#### [TASK INSTRUCTIONS]
Transcribe the stretch of entries below from the line with "[] => ([], false)" through the line with "let body := match rev cs with", exactly and with both ends included; leave out all other lines.

[Stored data]
(** * Reaction graphs of genome-scale metabolic models

    A shallow embedding of [mycogeneexplorer/metabolic_network.py] and of
    its later copy [mycogeneexplorer/network_analysis/reaction_network.py]
    (with [network_analysis/utils.py]), together with the argument parser
    of [scripts/create_metabolic_network.py].

    Python values that flow through pandas columns and JSON files are
    [scalar]s; fallible code runs in the error monad [res]; the cobra
    library (file loaders and flux variability analysis) is the interface
    [Cobra]; networkx graphs are [graph] with the insertion semantics of
    [add_node] / [add_edge]. Floating-point numbers are modelled by exact
    rationals [Q]. *)

From Stdlib Require Import List Permutation Sorted Relations String Ascii ZArith QArith Qabs Bool Lia.
Import ListNotations.
Local Open Scope string_scope.
Local Open Scope list_scope.

(* ------------------------------------------------------------------ *)
(** ** Python values and exceptions *)

Inductive py_error : Type :=
| AttributeError (msg : string)
| IndexError
| KeyError
| TypeError
| SystemExit (code : Z)
| ValueError (msg : string)
| LibraryError (msg : string).

Inductive res (A : Type) : Type :=
| Ok (a : A)
| Err (e : py_error).
Arguments Ok {A} a.
Arguments Err {A} e.

Definition bind {A B : Type} (m : res A) (f : A -> res B) : res B :=
  match m with
  | Ok a => f a
  | Err e => Err e
  end.

Notation "x <- m ;; k" := (bind m (fun x => k))
  (at level 61, m at next level, right associativity).

Fixpoint mapM {A B : Type} (f : A -> res B) (l : list A) : res (list B) :=
  match l with
  | [] => Ok []
  | x :: t => y <- f x ;; ys <- mapM f t ;; Ok (y :: ys)
  end.

(** Scalars: the values held by a pandas cell, a dict entry or a JSON
    leaf ([None], [bool], [int], [float], [str]), the list of strings
    argparse stores for some command lines, and a numpy [int64] (what
    pandas yields for a value of an [int64] column). *)
Inductive scalar : Type :=
| SNone
| SBool (b : bool)
| SInt (z : Z)
| SFloat (q : Q)
| SStr (s : string)
| SList (items : list string)
| SNpInt (z : Z).

Definition Q_eq_dec (x y : Q) : {x = y} + {x <> y}.
Proof. decide equality; [apply Pos.eq_dec | apply Z.eq_dec]. Defined.

Definition scalar_eq_dec (x y : scalar) : {x = y} + {x <> y}.
Proof.
  decide equality;
    first [apply bool_dec | apply Z.eq_dec | apply Q_eq_dec | apply string_dec
          | apply (list_eq_dec string_dec)].
Defined.

Definition scalar_eqb (x y : scalar) : bool :=
  if scalar_eq_dec x y then true else false.

(** Python truthiness of a scalar. *)
Definition truthy (v : scalar) : bool :=
  match v with
  | SNone => false
  | SBool b => b
  | SInt z => negb (Z.eqb z 0)
  | SFloat q => negb (Qeq_bool q 0)
  | SStr s => negb (String.eqb s "")
  | SList l => match l with [] => false | _ :: _ => true end
  | SNpInt z => negb (Z.eqb z 0)
  end.

(** Strict comparison of floats, [x < y]. *)
Definition qlt (x y : Q) : bool := negb (Qle_bool y x).

(** A Python dict with string keys, in insertion order. *)
Definition dict := list (string * scalar).

Fixpoint dict_get (d : dict) (k : string) : option scalar :=
  match d with
  | [] => None
  | (k', v) :: t => if String.eqb k k' then Some v else dict_get t k
  end.

(** [d[k] = v]: overwrite in place, or append a new key. *)
Fixpoint dict_set (d : dict) (k : string) (v : scalar) : dict :=
  match d with
  | [] => [(k, v)]
  | (k', v') :: t =>
      if String.eqb k k' then (k', v) :: t else (k', v') :: dict_set t k v
  end.

(** [d.update(new)]. *)
Definition dict_update (d new : dict) : dict :=
  fold_left (fun acc kv => dict_set acc (fst kv) (snd kv)) new d.

(* ------------------------------------------------------------------ *)
(** ** Cobra models *)

(** A cobra [Reaction]: its id, its [metabolites] dict (metabolite id to
    stoichiometric coefficient) and its bounds. *)
Record reaction : Type := mkReaction {
  r_id : string;
  r_metabolites : list (string * Q);
  lower_bound : Q;
  upper_bound : Q
}.

(** cobra: [reversibility = lower_bound < 0 < upper_bound]. *)
Definition reversibility (r : reaction) : bool :=
  qlt (lower_bound r) 0 && qlt 0 (upper_bound r).

(** [rxn.get_coefficient(met_id)]. *)
Definition get_coefficient (r : reaction) (m : string) : res Q :=
  match find (fun mc => String.eqb (fst mc) m) (r_metabolites r) with
  | Some (_, c) => Ok c
  | None => Err KeyError
  end.

(** A cobra [Model]: its [reactions]. *)
Definition model := list reaction.

(** The result of [flux_variability_analysis]: a DataFrame indexed by
    reaction id with the columns [minimum] and [maximum]. *)
Definition fva_table := list (string * (Q * Q)).

Definition fva_loc (t : fva_table) (rxn_name : string) : res (Q * Q) :=
  match find (fun x => String.eqb (fst x) rxn_name) t with
  | Some (_, mm) => Ok mm
  | None => Err KeyError
  end.

(** What may be passed as [model]: a cobra model object, a path string,
    or an open file object (identified by a handle). *)
Inductive model_input : Type :=
| InModel (m : model)
| InPath (path : string)
| InFile (handle : nat)
| InList (items : list string).

(** The cobra library as used by the repository: the four file loaders
    of [cobra.io] and [cobra.flux_analysis.flux_variability_analysis]
    (arguments: model, loopless, fraction_of_optimum). *)
Class Cobra : Type := {
  load_json_model : model_input -> res model;
  read_sbml_model : model_input -> res model;
  load_yaml_model : model_input -> res model;
  load_matlab_model : model_input -> res model;
  flux_variability_analysis : model -> bool -> Q -> res fva_table
}.

(* ------------------------------------------------------------------ *)
(** ** [load_cobra_model_from_file] (identical in both copies) *)

Definition is_lower (c : ascii) : bool :=
  (97 <=? nat_of_ascii c)%nat && (nat_of_ascii c <=? 122)%nat.

(** The characters before the first ["."] and whether a ["."] occurs. *)
Fixpoint take_until_dot (l : list ascii) : list ascii * bool :=
  match l with
  | [] => ([], false)
  | c :: t =>
      if ascii_dec c "." then ([], true)
      else let (x, f) := take_until_dot t in (c :: x, f)
  end.

(** [re.findall("\.[a-z]+$", s)]: at most one match, the last ["."]
    followed by lower-case letters up to the end of the string, or up to a
    final newline (where [$] also matches). *)
Definition findall_ext (s : string) : list string :=
  let cs := list_ascii_of_string s in
  let body := match rev cs with
              | c :: r => if ascii_dec c "010"%char then rev r else cs
              | [] => cs
              end in
  let (ext_rev, found) := take_until_dot (rev body) in
  if found && negb (Nat.eqb (List.length ext_rev) 0) && forallb is_lower ext_rev
  then [String "." (string_of_list_ascii (rev ext_rev))]
  else [].

(** [not file_type]: [None] and [""] are falsy. *)
Definition falsy_str (ft : option string) : bool :=
  match ft with
  | None => true
  | Some s => String.eqb s ""
  end.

#### [SOLUTION TO THE PROBLEM]
  | [] => ([], false)
  | c :: t =>
      if ascii_dec c "." then ([], true)
      else let (x, f) := take_until_dot t in (c :: x, f)
  end.

(** [re.findall("\.[a-z]+$", s)]: at most one match, the last ["."]
    followed by lower-case letters up to the end of the string, or up to a
    final newline (where [$] also matches). *)
Definition findall_ext (s : string) : list string :=
  let cs := list_ascii_of_string s in
  let body := match rev cs with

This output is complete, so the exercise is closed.